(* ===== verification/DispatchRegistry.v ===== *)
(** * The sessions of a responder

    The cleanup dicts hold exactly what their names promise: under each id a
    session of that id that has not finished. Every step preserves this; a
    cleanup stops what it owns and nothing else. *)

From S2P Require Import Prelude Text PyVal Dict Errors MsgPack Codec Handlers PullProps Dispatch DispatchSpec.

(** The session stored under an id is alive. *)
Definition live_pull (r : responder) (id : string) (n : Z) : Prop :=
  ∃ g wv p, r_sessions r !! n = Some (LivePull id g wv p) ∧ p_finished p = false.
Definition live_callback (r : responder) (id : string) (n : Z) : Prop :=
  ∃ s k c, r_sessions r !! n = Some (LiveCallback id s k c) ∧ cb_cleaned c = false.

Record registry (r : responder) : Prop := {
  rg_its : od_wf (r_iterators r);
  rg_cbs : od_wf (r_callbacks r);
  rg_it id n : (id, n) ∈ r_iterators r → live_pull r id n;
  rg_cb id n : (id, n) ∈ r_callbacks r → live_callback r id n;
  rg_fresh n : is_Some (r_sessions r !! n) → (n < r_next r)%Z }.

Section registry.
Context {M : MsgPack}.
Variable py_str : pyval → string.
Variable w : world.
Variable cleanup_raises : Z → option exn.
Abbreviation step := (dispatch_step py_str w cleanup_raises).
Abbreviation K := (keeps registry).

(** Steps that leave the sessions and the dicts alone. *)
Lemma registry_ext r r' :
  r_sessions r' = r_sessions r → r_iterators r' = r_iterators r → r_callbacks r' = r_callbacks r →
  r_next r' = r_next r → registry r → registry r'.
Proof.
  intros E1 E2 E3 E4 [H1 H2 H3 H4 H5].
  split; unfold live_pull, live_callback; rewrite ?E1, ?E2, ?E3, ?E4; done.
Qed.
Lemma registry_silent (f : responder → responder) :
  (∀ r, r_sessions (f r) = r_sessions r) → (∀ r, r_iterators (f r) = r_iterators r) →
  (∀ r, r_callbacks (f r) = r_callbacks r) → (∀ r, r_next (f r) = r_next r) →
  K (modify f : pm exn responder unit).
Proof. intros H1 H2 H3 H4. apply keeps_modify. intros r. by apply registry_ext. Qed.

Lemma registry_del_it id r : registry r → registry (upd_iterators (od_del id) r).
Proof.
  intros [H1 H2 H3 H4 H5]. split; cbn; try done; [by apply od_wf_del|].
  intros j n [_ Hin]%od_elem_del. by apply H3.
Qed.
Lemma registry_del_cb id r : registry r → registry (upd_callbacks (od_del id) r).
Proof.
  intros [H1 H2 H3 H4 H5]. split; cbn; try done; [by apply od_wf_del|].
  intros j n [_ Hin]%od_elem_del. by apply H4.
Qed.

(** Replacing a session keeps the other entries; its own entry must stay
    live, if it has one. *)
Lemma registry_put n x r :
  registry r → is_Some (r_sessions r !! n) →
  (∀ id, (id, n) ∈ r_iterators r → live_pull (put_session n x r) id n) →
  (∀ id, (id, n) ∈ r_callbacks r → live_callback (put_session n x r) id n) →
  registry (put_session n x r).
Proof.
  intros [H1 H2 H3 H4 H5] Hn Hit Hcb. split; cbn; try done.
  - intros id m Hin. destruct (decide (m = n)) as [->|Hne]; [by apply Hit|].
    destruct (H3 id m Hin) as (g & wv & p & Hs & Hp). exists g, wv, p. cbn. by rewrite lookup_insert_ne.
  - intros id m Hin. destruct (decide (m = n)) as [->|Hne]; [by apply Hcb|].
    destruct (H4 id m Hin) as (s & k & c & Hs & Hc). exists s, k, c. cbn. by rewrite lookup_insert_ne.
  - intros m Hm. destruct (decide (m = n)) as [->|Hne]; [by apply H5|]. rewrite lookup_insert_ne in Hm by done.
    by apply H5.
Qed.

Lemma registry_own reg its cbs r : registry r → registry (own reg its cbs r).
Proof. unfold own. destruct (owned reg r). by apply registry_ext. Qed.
■ ■ ■ ■ ■ ■ ■
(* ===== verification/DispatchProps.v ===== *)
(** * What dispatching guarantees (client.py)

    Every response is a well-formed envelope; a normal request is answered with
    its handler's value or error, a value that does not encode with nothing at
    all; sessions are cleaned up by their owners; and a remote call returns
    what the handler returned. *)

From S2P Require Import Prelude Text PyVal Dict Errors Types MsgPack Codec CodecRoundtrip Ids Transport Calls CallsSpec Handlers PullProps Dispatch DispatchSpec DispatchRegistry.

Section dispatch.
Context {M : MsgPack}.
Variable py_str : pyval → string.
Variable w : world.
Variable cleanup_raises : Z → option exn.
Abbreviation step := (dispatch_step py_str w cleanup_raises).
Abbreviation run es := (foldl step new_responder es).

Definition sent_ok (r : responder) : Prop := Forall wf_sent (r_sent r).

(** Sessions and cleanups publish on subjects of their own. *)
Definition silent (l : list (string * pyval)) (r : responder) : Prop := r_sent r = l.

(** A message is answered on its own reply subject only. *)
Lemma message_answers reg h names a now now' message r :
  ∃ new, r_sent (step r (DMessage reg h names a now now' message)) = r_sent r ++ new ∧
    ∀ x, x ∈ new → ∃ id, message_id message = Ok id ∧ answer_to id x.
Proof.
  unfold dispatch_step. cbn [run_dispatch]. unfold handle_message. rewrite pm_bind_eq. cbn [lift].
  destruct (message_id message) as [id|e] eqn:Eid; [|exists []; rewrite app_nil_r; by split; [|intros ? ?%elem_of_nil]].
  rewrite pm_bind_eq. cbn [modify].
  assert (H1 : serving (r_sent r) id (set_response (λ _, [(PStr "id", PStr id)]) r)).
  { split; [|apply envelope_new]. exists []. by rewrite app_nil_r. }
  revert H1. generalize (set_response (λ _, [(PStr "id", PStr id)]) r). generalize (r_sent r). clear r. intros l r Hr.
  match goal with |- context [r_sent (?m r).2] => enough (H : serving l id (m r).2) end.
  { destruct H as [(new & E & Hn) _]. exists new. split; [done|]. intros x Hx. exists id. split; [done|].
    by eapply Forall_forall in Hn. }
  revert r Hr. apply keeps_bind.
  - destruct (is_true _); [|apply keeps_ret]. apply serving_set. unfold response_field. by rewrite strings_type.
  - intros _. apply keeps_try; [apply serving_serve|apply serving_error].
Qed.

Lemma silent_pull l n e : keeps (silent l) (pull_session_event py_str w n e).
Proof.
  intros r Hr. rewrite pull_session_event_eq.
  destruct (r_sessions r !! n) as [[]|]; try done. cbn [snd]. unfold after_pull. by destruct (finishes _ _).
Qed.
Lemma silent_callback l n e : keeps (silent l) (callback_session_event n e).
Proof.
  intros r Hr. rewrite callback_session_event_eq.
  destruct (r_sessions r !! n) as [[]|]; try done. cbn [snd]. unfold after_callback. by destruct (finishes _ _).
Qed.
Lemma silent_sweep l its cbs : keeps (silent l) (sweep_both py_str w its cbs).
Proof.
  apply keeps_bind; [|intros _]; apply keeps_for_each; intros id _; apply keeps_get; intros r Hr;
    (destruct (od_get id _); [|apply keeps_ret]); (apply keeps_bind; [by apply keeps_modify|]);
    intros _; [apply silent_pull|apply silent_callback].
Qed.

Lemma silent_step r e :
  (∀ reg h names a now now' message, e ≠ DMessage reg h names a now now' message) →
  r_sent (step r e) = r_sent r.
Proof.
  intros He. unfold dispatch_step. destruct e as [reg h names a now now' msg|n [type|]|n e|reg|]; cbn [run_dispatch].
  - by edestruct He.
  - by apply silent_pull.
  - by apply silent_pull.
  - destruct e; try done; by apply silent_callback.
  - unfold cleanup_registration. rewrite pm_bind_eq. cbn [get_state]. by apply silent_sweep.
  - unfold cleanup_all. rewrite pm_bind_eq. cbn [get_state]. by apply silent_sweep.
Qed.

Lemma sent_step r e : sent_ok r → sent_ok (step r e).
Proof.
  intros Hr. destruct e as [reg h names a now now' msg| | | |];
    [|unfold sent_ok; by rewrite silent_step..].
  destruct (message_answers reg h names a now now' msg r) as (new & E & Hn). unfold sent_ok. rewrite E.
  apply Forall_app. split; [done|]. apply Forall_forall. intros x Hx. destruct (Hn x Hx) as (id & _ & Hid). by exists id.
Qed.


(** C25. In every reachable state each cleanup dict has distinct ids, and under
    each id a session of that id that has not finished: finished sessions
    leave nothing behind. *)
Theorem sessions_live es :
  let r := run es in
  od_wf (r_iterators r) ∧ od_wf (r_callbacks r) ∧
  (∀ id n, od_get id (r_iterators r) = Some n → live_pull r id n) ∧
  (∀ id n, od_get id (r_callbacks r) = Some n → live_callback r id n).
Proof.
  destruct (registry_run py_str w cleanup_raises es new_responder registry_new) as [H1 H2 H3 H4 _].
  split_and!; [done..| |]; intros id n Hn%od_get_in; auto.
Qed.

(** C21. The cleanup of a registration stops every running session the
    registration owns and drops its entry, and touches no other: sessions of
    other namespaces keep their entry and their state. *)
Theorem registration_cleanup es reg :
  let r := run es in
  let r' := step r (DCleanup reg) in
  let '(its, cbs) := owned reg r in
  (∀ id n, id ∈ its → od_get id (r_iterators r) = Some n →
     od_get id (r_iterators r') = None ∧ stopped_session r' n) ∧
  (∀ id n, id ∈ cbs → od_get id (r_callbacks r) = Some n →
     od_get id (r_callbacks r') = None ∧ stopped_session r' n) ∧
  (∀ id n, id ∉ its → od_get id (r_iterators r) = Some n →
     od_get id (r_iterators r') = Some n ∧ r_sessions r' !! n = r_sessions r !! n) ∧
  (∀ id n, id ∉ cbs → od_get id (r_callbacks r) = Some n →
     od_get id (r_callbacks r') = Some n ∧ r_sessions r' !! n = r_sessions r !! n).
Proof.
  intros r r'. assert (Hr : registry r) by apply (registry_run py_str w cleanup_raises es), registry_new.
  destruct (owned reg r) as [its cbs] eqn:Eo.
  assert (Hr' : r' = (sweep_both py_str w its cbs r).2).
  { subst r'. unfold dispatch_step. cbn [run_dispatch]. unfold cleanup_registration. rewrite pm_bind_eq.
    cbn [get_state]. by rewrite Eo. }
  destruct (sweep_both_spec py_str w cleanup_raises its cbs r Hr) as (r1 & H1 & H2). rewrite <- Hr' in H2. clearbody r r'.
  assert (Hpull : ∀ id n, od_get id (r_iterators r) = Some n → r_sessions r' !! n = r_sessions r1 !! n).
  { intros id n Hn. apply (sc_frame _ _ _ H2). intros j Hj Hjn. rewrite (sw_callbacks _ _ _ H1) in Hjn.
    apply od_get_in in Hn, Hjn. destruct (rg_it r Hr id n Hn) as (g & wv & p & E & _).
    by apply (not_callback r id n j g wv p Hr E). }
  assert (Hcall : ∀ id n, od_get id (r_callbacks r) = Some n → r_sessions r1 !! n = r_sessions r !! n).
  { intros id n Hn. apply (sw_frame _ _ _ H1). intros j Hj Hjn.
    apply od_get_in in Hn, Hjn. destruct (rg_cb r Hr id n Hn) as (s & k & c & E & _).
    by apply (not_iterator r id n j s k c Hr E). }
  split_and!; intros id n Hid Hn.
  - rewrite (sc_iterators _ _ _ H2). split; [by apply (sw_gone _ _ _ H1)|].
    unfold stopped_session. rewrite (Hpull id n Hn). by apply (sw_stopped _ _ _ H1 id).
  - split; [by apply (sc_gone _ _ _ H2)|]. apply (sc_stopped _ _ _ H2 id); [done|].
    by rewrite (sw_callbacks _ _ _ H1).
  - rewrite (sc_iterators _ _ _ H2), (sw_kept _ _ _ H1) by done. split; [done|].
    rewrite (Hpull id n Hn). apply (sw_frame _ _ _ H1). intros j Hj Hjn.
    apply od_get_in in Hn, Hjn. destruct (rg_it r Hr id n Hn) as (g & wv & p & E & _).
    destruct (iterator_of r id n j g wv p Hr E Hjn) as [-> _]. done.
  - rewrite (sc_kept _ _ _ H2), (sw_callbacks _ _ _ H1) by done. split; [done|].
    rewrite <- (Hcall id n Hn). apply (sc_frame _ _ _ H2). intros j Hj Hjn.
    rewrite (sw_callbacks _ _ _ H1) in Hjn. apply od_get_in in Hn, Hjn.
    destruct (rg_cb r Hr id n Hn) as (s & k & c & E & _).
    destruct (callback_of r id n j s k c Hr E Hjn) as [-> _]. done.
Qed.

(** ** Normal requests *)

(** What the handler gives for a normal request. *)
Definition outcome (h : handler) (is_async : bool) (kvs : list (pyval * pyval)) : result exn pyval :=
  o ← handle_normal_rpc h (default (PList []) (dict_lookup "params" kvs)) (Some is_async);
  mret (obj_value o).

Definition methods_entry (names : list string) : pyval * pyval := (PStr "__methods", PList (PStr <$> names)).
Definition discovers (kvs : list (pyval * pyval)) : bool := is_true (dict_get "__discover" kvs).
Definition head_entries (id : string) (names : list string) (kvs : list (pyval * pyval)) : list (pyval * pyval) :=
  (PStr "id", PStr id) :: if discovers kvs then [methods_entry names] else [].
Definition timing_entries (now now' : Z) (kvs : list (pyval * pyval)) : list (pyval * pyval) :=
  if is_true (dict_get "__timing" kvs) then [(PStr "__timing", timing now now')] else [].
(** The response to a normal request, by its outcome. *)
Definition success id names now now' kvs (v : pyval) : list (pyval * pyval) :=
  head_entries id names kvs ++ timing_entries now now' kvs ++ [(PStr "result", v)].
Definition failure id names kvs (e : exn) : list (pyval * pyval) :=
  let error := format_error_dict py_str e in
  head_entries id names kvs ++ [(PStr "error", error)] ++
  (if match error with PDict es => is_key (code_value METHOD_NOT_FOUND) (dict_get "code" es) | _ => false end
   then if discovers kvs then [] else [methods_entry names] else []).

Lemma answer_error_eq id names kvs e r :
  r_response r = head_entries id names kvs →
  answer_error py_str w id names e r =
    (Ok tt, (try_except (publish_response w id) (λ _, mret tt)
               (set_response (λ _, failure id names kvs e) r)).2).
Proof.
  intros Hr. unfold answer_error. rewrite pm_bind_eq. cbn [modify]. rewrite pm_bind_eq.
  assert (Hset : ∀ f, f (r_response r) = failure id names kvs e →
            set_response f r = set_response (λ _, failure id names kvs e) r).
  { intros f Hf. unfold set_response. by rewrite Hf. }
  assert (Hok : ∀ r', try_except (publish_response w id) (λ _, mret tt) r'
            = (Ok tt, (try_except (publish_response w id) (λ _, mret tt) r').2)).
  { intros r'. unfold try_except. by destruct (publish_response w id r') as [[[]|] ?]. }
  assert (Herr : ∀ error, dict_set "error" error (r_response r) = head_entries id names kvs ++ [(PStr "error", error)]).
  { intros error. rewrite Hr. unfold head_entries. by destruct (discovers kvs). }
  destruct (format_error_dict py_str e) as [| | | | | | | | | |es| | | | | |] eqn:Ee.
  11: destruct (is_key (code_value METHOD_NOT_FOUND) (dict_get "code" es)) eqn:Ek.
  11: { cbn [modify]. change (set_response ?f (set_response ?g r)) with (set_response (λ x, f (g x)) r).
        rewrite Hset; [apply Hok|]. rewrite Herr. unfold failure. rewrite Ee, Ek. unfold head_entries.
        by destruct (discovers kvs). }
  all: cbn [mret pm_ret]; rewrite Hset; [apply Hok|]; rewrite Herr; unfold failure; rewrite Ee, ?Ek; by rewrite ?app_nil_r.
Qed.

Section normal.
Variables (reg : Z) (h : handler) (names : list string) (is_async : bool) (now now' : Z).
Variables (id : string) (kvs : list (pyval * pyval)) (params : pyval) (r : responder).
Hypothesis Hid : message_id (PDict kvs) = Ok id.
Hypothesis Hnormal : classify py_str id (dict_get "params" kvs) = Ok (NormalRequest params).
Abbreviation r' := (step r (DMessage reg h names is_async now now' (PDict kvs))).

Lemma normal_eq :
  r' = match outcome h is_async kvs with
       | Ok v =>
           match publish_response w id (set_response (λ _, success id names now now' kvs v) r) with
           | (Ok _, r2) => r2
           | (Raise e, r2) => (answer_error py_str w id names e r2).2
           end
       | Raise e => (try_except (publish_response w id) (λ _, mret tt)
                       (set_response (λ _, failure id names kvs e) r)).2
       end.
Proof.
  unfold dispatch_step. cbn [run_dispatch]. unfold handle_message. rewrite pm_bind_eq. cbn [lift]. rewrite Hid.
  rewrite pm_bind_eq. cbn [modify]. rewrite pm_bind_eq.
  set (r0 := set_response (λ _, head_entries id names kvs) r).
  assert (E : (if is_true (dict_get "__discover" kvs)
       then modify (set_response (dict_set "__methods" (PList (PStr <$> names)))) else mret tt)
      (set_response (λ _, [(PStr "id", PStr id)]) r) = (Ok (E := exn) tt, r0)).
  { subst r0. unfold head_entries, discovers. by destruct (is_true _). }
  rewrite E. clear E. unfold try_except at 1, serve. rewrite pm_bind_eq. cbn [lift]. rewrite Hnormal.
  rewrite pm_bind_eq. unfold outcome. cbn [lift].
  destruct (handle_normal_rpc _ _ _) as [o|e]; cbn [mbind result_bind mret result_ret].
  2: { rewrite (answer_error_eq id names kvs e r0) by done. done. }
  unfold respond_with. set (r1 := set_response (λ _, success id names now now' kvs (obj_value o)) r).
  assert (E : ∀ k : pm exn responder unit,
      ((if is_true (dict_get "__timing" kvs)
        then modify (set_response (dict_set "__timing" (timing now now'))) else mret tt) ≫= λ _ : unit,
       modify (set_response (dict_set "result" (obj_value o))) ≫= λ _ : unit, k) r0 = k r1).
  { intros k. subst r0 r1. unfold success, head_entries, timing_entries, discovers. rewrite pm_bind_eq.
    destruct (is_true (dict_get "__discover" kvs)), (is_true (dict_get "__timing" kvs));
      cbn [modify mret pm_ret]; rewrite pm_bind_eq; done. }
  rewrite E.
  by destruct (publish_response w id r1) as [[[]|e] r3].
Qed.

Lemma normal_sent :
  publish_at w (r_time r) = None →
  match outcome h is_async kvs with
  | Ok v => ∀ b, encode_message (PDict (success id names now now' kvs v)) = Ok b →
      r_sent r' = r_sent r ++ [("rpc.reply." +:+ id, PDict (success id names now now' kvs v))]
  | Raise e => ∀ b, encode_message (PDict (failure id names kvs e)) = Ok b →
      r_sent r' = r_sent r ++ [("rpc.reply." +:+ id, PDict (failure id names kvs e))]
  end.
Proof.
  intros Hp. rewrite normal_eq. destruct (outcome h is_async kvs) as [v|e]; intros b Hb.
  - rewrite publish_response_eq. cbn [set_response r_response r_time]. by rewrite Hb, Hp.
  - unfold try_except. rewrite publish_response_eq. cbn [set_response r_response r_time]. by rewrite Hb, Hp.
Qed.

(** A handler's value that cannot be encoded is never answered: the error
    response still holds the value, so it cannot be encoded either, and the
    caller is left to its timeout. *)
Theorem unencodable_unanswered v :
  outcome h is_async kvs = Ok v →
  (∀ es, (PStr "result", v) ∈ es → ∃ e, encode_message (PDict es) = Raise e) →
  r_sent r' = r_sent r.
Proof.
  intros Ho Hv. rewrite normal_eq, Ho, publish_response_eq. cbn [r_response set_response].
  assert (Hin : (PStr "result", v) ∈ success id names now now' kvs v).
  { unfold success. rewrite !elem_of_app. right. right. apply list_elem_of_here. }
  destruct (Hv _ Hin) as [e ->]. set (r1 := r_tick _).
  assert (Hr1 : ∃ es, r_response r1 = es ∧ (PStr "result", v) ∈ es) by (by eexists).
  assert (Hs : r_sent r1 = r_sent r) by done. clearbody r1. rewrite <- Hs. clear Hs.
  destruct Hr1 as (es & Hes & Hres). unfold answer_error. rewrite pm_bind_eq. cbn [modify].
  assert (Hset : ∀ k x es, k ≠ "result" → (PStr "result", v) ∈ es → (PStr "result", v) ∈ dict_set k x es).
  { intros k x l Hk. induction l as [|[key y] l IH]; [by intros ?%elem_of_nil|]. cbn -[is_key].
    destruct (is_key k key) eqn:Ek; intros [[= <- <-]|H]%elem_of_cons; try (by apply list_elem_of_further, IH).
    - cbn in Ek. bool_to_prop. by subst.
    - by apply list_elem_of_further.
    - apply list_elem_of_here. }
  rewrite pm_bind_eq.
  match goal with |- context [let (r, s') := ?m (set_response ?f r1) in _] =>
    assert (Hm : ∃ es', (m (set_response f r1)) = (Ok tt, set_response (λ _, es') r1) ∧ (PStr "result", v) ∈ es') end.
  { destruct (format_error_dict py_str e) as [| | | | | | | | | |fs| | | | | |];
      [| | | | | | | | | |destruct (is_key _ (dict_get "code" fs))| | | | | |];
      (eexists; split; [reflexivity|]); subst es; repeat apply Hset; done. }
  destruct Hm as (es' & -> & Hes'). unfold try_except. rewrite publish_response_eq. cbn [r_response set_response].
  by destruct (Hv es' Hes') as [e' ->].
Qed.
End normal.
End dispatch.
■ ■ ■ ■ ■ ■ ■
[EXERCISE GOAL]
Word for word, restate the lines above from the line containing "(* ===== verification/DispatchRegistry.v" through the line containing "intros E1 E2 E3 E4 [H1 H2 H3 H4 H5].", with both included and nothing else.

[TASK SOLUTION]
(* ===== verification/DispatchRegistry.v ===== *)
(** * The sessions of a responder

    The cleanup dicts hold exactly what their names promise: under each id a
    session of that id that has not finished. Every step preserves this; a
    cleanup stops what it owns and nothing else. *)

From S2P Require Import Prelude Text PyVal Dict Errors MsgPack Codec Handlers PullProps Dispatch DispatchSpec.

(** The session stored under an id is alive. *)
Definition live_pull (r : responder) (id : string) (n : Z) : Prop :=
  ∃ g wv p, r_sessions r !! n = Some (LivePull id g wv p) ∧ p_finished p = false.
Definition live_callback (r : responder) (id : string) (n : Z) : Prop :=
  ∃ s k c, r_sessions r !! n = Some (LiveCallback id s k c) ∧ cb_cleaned c = false.

Record registry (r : responder) : Prop := {
  rg_its : od_wf (r_iterators r);
  rg_cbs : od_wf (r_callbacks r);
  rg_it id n : (id, n) ∈ r_iterators r → live_pull r id n;
  rg_cb id n : (id, n) ∈ r_callbacks r → live_callback r id n;
  rg_fresh n : is_Some (r_sessions r !! n) → (n < r_next r)%Z }.

Section registry.
Context {M : MsgPack}.
Variable py_str : pyval → string.
Variable w : world.
Variable cleanup_raises : Z → option exn.
Abbreviation step := (dispatch_step py_str w cleanup_raises).
Abbreviation K := (keeps registry).

(** Steps that leave the sessions and the dicts alone. *)
Lemma registry_ext r r' :
  r_sessions r' = r_sessions r → r_iterators r' = r_iterators r → r_callbacks r' = r_callbacks r →
  r_next r' = r_next r → registry r → registry r'.
Proof.
  intros E1 E2 E3 E4 [H1 H2 H3 H4 H5].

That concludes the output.